Goal of the exercise =
Among the entries below, please repeat exactly and only the lines from the line containing "(** [filepath.Match(pattern, str)]" to the line containing "else if HasSuffix", both lines included.

Dataset records =
• • • •

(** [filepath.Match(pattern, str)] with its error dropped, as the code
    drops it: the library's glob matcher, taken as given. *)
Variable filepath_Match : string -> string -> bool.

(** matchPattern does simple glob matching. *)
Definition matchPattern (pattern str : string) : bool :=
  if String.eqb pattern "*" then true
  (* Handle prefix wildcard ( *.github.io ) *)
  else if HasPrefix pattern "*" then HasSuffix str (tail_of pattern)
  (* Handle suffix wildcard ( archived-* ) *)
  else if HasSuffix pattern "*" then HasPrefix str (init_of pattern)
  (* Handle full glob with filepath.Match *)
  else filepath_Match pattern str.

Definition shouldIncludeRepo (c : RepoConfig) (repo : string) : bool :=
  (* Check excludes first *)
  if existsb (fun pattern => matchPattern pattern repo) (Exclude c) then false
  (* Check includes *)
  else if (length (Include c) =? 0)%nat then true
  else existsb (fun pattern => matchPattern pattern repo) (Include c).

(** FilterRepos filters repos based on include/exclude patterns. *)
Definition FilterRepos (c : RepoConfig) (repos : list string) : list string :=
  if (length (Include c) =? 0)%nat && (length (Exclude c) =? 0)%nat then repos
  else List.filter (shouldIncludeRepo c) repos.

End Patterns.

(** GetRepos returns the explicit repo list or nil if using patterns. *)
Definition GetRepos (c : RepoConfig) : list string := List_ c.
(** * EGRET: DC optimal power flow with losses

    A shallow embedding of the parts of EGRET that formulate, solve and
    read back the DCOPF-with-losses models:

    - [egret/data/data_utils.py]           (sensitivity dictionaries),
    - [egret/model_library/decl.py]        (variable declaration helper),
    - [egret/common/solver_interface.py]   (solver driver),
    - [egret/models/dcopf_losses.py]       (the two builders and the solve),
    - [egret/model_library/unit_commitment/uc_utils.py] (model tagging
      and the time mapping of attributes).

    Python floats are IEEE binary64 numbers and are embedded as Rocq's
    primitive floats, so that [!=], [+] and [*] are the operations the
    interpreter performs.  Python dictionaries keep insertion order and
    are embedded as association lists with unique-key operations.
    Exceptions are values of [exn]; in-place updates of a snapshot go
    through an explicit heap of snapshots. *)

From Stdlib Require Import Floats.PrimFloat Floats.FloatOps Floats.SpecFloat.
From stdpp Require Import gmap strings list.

• • • •

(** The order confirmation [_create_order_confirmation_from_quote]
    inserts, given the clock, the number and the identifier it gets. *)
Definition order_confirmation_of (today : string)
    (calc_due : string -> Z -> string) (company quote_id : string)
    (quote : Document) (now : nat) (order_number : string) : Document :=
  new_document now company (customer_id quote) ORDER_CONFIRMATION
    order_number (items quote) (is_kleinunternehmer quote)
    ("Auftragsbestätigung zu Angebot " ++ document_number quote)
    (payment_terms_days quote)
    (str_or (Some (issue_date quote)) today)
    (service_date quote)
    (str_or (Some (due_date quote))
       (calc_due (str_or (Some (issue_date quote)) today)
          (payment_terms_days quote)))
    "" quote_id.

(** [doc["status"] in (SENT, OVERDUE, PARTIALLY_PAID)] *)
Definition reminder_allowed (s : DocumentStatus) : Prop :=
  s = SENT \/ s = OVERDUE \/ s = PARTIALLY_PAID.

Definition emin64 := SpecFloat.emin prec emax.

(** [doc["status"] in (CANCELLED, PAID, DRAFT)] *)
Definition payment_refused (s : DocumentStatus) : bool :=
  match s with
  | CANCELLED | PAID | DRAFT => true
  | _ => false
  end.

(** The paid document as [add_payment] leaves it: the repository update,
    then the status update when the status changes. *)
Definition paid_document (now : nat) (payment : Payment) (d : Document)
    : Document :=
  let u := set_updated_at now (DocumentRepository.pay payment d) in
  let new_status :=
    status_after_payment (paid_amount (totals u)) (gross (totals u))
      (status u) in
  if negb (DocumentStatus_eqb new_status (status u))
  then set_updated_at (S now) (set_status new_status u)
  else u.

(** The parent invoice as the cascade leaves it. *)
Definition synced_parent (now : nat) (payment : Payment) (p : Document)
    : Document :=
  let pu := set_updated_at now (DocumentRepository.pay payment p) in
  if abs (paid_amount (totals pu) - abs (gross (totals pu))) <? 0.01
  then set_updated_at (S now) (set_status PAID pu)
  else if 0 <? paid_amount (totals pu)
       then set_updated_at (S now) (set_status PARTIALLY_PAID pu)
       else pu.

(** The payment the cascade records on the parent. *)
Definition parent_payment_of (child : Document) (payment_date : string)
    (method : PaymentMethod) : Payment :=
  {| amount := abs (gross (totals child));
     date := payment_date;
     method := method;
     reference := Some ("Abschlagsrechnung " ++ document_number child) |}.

• • • •

Response =
(** [filepath.Match(pattern, str)] with its error dropped, as the code
    drops it: the library's glob matcher, taken as given. *)
Variable filepath_Match : string -> string -> bool.

(** matchPattern does simple glob matching. *)
Definition matchPattern (pattern str : string) : bool :=
  if String.eqb pattern "*" then true
  (* Handle prefix wildcard ( *.github.io ) *)
  else if HasPrefix pattern "*" then HasSuffix str (tail_of pattern)
  (* Handle suffix wildcard ( archived-* ) *)
  else if HasSuffix pattern "*" then HasPrefix str (init_of pattern)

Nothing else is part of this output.